> _Brief_:
Give back exactly the lines of the entries below from the line with "else wait_die_write priority_ rl" to the line with "< priority r))", inclusive, and only those.
[Available data Boundary: Start]
(* ===== verification/WaitDie.v ===== *)
(** * The wait-die lock

    Models [WaitDieALock] of src/rococo-dst/rrr/misc/alock.{hpp,cpp}: a queue of requests
    whose head, or whose leading run of readers, holds the lock.  A request that
    conflicts with the queue waits only if its priority is higher than that of every
    request it would wait for, and is turned away otherwise. *)

From S2P Require Import Prelude ALock.

#[local] Arguments uwrap : simpl never.
#[local] Arguments swrap : simpl never.

Record WaitDieALock := mkWD {
  next_id_ : Z;
  status_ : status_t;
  n_rlock_ : Z;
  done_ : bool;
  requests_ : list lock_req_t;
  n_r_in_queue_ : Z;
  n_w_in_queue_ : Z
}.

Definition WaitDieALock_new : WaitDieALock := mkWD 1 FREE 0 false [] 0 0.

(** ** Granting *)

(** [write_acquire(lock_req)], for the request [r] between [pre] and [post]. *)
Definition write_acquire (s : WaitDieALock) (pre : list lock_req_t) (r : lock_req_t) (post : list lock_req_t)
  : result (WaitDieALock * list event) :=
  _ ← verify (waiting_as WLOCK r);
  Done (mkWD (next_id_ s) WLOCKED (n_rlock_ s) (done_ s) (pre ++ set_status LOCK r :: post)
          (n_r_in_queue_ s) (n_w_in_queue_ s), [Yes (id r)]).

(** [read_acquire(lock_req)] *)
Definition read_acquire1 (s : WaitDieALock) (pre : list lock_req_t) (r : lock_req_t) (post : list lock_req_t)
  : result (WaitDieALock * list event) :=
  _ ← verify (waiting_as RLOCK r);
  Done (mkWD (next_id_ s) (if decide (n_rlock_ s = 0) then RLOCKED else status_ s) (i64 (n_rlock_ s + 1))
          (done_ s) (pre ++ set_status LOCK r :: post) (n_r_in_queue_ s) (n_w_in_queue_ s), [Yes (id r)]).

(** [read_acquire(lock_reqs)], for the requests [run] between [pre] and [rest]. *)
Definition read_acquire (s : WaitDieALock) (pre run rest : list lock_req_t)
  : result (WaitDieALock * list event) :=
  if decide (length run = 0%nat) then
    Done (mkWD (next_id_ s) (status_ s) (n_rlock_ s) (done_ s) (pre ++ run ++ rest)
            (n_r_in_queue_ s) (n_w_in_queue_ s), [])
  else
    _ ← verify (forallb (waiting_as RLOCK) run);
    Done (mkWD (next_id_ s) (if decide (n_rlock_ s = 0) then RLOCKED else status_ s)
            (i64 (n_rlock_ s + Z.of_nat (length run))) (done_ s)
            (pre ++ (set_status LOCK <$> run) ++ rest) (n_r_in_queue_ s) (n_w_in_queue_ s),
          Yes ∘ id <$> run).

(** ** [WaitDieALock::wait_die] *)

(** The loop of case [WLOCK] over the reversed queue; [true] is [WD_WAIT]. *)
Fixpoint wait_die_write (priority_ : Z) (rl : list lock_req_t) : bool :=
  match rl with
  | [] => true
  | r :: rl =>
      if decide (priority r ≤ priority_) then false
      else if decide (type r = WLOCK) then true
      else wait_die_write priority_ rl
  end.

Fixpoint wait_die_read (priority_ : Z) (rl : list lock_req_t) : result bool :=
  match rl with
  | [] => Crash assert_failed
  | r :: rl =>
      match type r with
      | WLOCK => Done (bool_decide (priority_ < priority r))
      | RLOCK => wait_die_read priority_ rl
      end
  end.

Definition wait_die (t : type_t) (priority_ : Z) (s : WaitDieALock) : result bool :=
  match t with
  | WLOCK => Done (wait_die_write priority_ (reverse (requests_ s)))
  | RLOCK => wait_die_read priority_ (reverse (requests_ s))
  end.

(** ** [WaitDieALock::vlock] *)

(** [requests_.emplace_back(...)] and the counter of its type. *)
Definition enqueue (s : WaitDieALock) (r : lock_req_t) : WaitDieALock :=
  mkWD (next_id_ s) (status_ s) (n_rlock_ s) (done_ s) (requests_ s ++ [r])
    (match type r with RLOCK => u64 (n_r_in_queue_ s + 1) | WLOCK => n_r_in_queue_ s end)
    (match type r with RLOCK => n_w_in_queue_ s | WLOCK => u64 (n_w_in_queue_ s + 1) end).

Definition can_acquire (t : type_t) (s : WaitDieALock) : bool :=
  bool_decide (status_ s = FREE) ||
  bool_decide (status_ s = RLOCKED) && bool_decide (t = RLOCK) && bool_decide (n_w_in_queue_ s = 0).

Definition vlock (t : type_t) (priority_ : Z) (s : WaitDieALock) : result (WaitDieALock * Z * list event) :=
  let i := next_id_ s in
  let s := mkWD (u64 (next_id_ s + 1)) (status_ s) (n_rlock_ s) (done_ s) (requests_ s)
             (n_r_in_queue_ s) (n_w_in_queue_ s) in
  if done_ s then Done (s, i, [No i])
  else if can_acquire t s then
    let r := mkReq i priority_ t WAIT in
    '(s, evs) ← (match t with
                  | RLOCK => read_acquire1 (enqueue s r) (requests_ s) r []
                  | WLOCK => write_acquire (enqueue s r) (requests_ s) r []
                  end);
    Done (s, i, evs)
  else
    wd ← wait_die t priority_ s;
    if (wd : bool) then Done (enqueue s (mkReq i priority_ t WAIT), i, [])
    else Done (s, i, [No i]).

(** ** [WaitDieALock::abort] *)

(** [requests_.erase(it)] and the counter of its type. *)
Definition dequeue (s : WaitDieALock) (pre : list lock_req_t) (it : lock_req_t) (post : list lock_req_t)
  : WaitDieALock :=
  mkWD (next_id_ s) (status_ s) (n_rlock_ s) (done_ s) (pre ++ post)
    (match type it with RLOCK => u64 (n_r_in_queue_ s - 1) | WLOCK => n_r_in_queue_ s end)
    (match type it with RLOCK => n_w_in_queue_ s | WLOCK => u64 (n_w_in_queue_ s - 1) end).

Definition set_lock_status (s : WaitDieALock) (st : status_t) (n : Z) : WaitDieALock :=
  mkWD (next_id_ s) st n (done_ s) (requests_ s) (n_r_in_queue_ s) (n_w_in_queue_ s).

(** A waiting request is withdrawn. *)
Definition abort_waiting (s : WaitDieALock) (pre : list lock_req_t) (it : lock_req_t) (post : list lock_req_t)
  : result (WaitDieALock * list event) :=
  let n_w_before_this := count_type WLOCK pre in
  let s := dequeue s pre it post in
  if decide (type it = WLOCK ∧ n_w_before_this = 0) then
    _ ← verify (bool_decide (status_ s = RLOCKED));
    let '(run, rest) := read_run post in
    '(s, evs) ← read_acquire s pre run rest;
    Done (s, evs ++ [No (id it)])
  else Done (s, [No (id it)]).

(** A granted request is released.  [true]: behind the callbacks of the readers that
    were let in comes [verify(status_ == RLOCKED)]. *)
Definition abort_granted (s : WaitDieALock) (pre : list lock_req_t) (it : lock_req_t) (post : list lock_req_t)
  : result (WaitDieALock * list event * bool) :=
  let s := dequeue s pre it post in
  match type it with
  | RLOCK =>
      let s := set_lock_status s (status_ s) (i64 (n_rlock_ s - 1)) in
      if decide (n_rlock_ s = 0) then
        match post with
        | [] =>
            _ ← verify (bool_decide (length (requests_ s) = 0%nat));
            Done (set_lock_status s FREE (n_rlock_ s), [], false)
        | nx :: post => '(s, evs) ← write_acquire s pre nx post; Done (s, evs, false)
        end
      else Done (s, [], false)
  | WLOCK =>
      match post with
      | [] =>
          _ ← verify (bool_decide (length (requests_ s) = 0%nat));
          Done (set_lock_status s FREE (n_rlock_ s), [], false)
      | nx :: post' =>
          match type nx with
          | WLOCK => '(s, evs) ← write_acquire s pre nx post'; Done (s, evs, false)
          | RLOCK =>
              let '(run, rest) := read_run post in
              '(s, evs) ← read_acquire s pre run rest;
              Done (s, evs, true)
          end
      end
  end.

Definition abort (i : Z) (s : WaitDieALock) : result (WaitDieALock * list event * bool) :=
  if done_ s then Done (s, [], false)
  else
    match find_req i (requests_ s) with
    | None => Done (s, [], false)
    | Some (pre, it, post) =>
        match status it with
        | WAIT => '(s, evs) ← abort_waiting s pre it post; Done (s, evs, false)
        | LOCK => abort_granted s pre it post
        end
    end.

(** The check behind the callbacks of [abort]. *)
Definition late_check (s : WaitDieALock) : bool := bool_decide (status_ s = RLOCKED).

(** [~WaitDieALock] *)
Definition destroy (s : WaitDieALock) : result (WaitDieALock * list event) :=
  _ ← verify (negb (done_ s));
  _ ← verify (bool_decide (status_ s ≠ RLOCKED));
  Done (mkWD (next_id_ s) (status_ s) (n_rlock_ s) true [] (n_r_in_queue_ s) (n_w_in_queue_ s),
        No ∘ id <$> filter (λ r, status r = WAIT) (requests_ s)).

(** ** [WaitDieALock::sanity_check] *)

Record check := mkCheck {
  acquired_check : bool; big : Z; tmp_big : Z; n_r_locked : Z; num_w : Z; num_r : Z
}.

(** The first [if] of the loop body: who holds the lock. *)
Definition check_granted (s : WaitDieALock) (is_begin : bool) (r : lock_req_t) (c : check) : result (bool * Z) :=
  if acquired_check c then
    _ ← verify (bool_decide (status r = WAIT)); Done (true, n_r_locked c)
  else if decide (status_ s = WLOCKED) then
    _ ← verify is_begin;
    _ ← verify (bool_decide (type r = WLOCK));
    _ ← verify (bool_decide (status r = LOCK));
    Done (true, n_r_locked c)
  else
    _ ← verify (bool_decide (status_ s = RLOCKED));
    match type r with
    | RLOCK => _ ← verify (bool_decide (status r = LOCK)); Done (false, n_r_locked c + 1)
    | WLOCK =>
        _ ← verify (bool_decide (status r = WAIT));
        _ ← verify (bool_decide (n_r_locked c = n_rlock_ s));
        Done (true, n_r_locked c)
    end.

(** The rest of the loop body: the priorities. *)
Definition check_priority (r : lock_req_t) (c : check) : result check :=
  _ ← verify (bool_decide (big c > priority r));
  match type r with
  | RLOCK =>
      let tmp := if decide (tmp_big c = -1) then priority r
                 else if decide (tmp_big c > priority r) then priority r else tmp_big c in
      Done (mkCheck (acquired_check c) (big c) tmp (n_r_locked c) (num_w c) (num_r c + 1))
  | WLOCK =>
      if decide (tmp_big c = -1) then
        Done (mkCheck (acquired_check c) (priority r) (tmp_big c) (n_r_locked c) (num_w c + 1) (num_r c))
      else
        _ ← verify (bool_decide (tmp_big c > priority r));
        Done (mkCheck (acquired_check c) (tmp_big c) (-1) (n_r_locked c) (num_w c + 1) (num_r c))
  end.

Definition check_req (s : WaitDieALock) (bc : bool * check) (r : lock_req_t) : result (bool * check) :=
  let '(is_begin, c) := bc in
  '(acq, n) ← check_granted s is_begin r c;
  c ← check_priority r (mkCheck acq (big c) (tmp_big c) n (num_w c) (num_r c));
  Done (false, c).

Definition INT64_MAX : Z := 2 ^ 63 - 1.

Definition sanity_check (s : WaitDieALock) : result unit :=
  _ ← verify (bool_decide (status_ s = FREE → length (requests_ s) = 0%nat));
  '(_, c) ← for_each (check_req s) (requests_ s) (true, mkCheck false INT64_MAX (-1) 0 0 0);
  _ ← verify (bool_decide (num_w c = n_w_in_queue_ s));
  verify (bool_decide (num_r c = n_r_in_queue_ s)).

(** ** Well-formed locks *)

(** Who holds the lock: nobody, the writer at the head, or the leading readers. *)
Inductive shape : status_t → Z → list lock_req_t → Prop :=
  | shape_free : shape FREE 0 []
  | shape_write r q :
      type r = WLOCK → status r = LOCK → Forall (λ r, status r = WAIT) q → shape WLOCKED 0 (r :: q)
  | shape_read run q :
      run ≠ [] → Forall (λ r, type r = RLOCK ∧ status r = LOCK) run → Forall (λ r, status r = WAIT) q →
      from_option (λ r, type r = WLOCK) True (head q) →
      shape RLOCKED (Z.of_nat (length run)) (run ++ q).

Definition conflict (a b : lock_req_t) : Prop := type a = WLOCK ∨ type b = WLOCK.

(** A request waits only for requests of a lower priority. *)
Definition before (a b : lock_req_t) : Prop := conflict a b → priority b < priority a.

(** What does not depend on who is granted. *)
Record queue_ok (next : Z) (l : list lock_req_t) : Prop := mkQueueOk {
  qo_len : Z.of_nat (length l) < next;
  qo_ids : NoDup (id <$> l);
  qo_known : Forall (λ r, 0 < id r < next) l;
  qo_order : StronglySorted before l
}.

Record wf (s : WaitDieALock) : Prop := mkWf {
  wf_done : done_ s = false;
  wf_next : 1 ≤ next_id_ s ≤ MAX_REQ;
  wf_queue : queue_ok (next_id_ s) (requests_ s);
  wf_shape : shape (status_ s) (n_rlock_ s) (requests_ s);
  wf_nr : n_r_in_queue_ s = count_type RLOCK (requests_ s);
  wf_nw : n_w_in_queue_ s = count_type WLOCK (requests_ s)
}.

(** ** Queues up to the status of the requests *)

Definition same_reqs (l k : list lock_req_t) : Prop :=
  Forall2 (λ a b, id a = id b ∧ priority a = priority b ∧ type a = type b) l k.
[Available data Boundary: End]
> _Response_:
      else wait_die_write priority_ rl
  end.

Fixpoint wait_die_read (priority_ : Z) (rl : list lock_req_t) : result bool :=
  match rl with
  | [] => Crash assert_failed
  | r :: rl =>
      match type r with
      | WLOCK => Done (bool_decide (priority_ < priority r))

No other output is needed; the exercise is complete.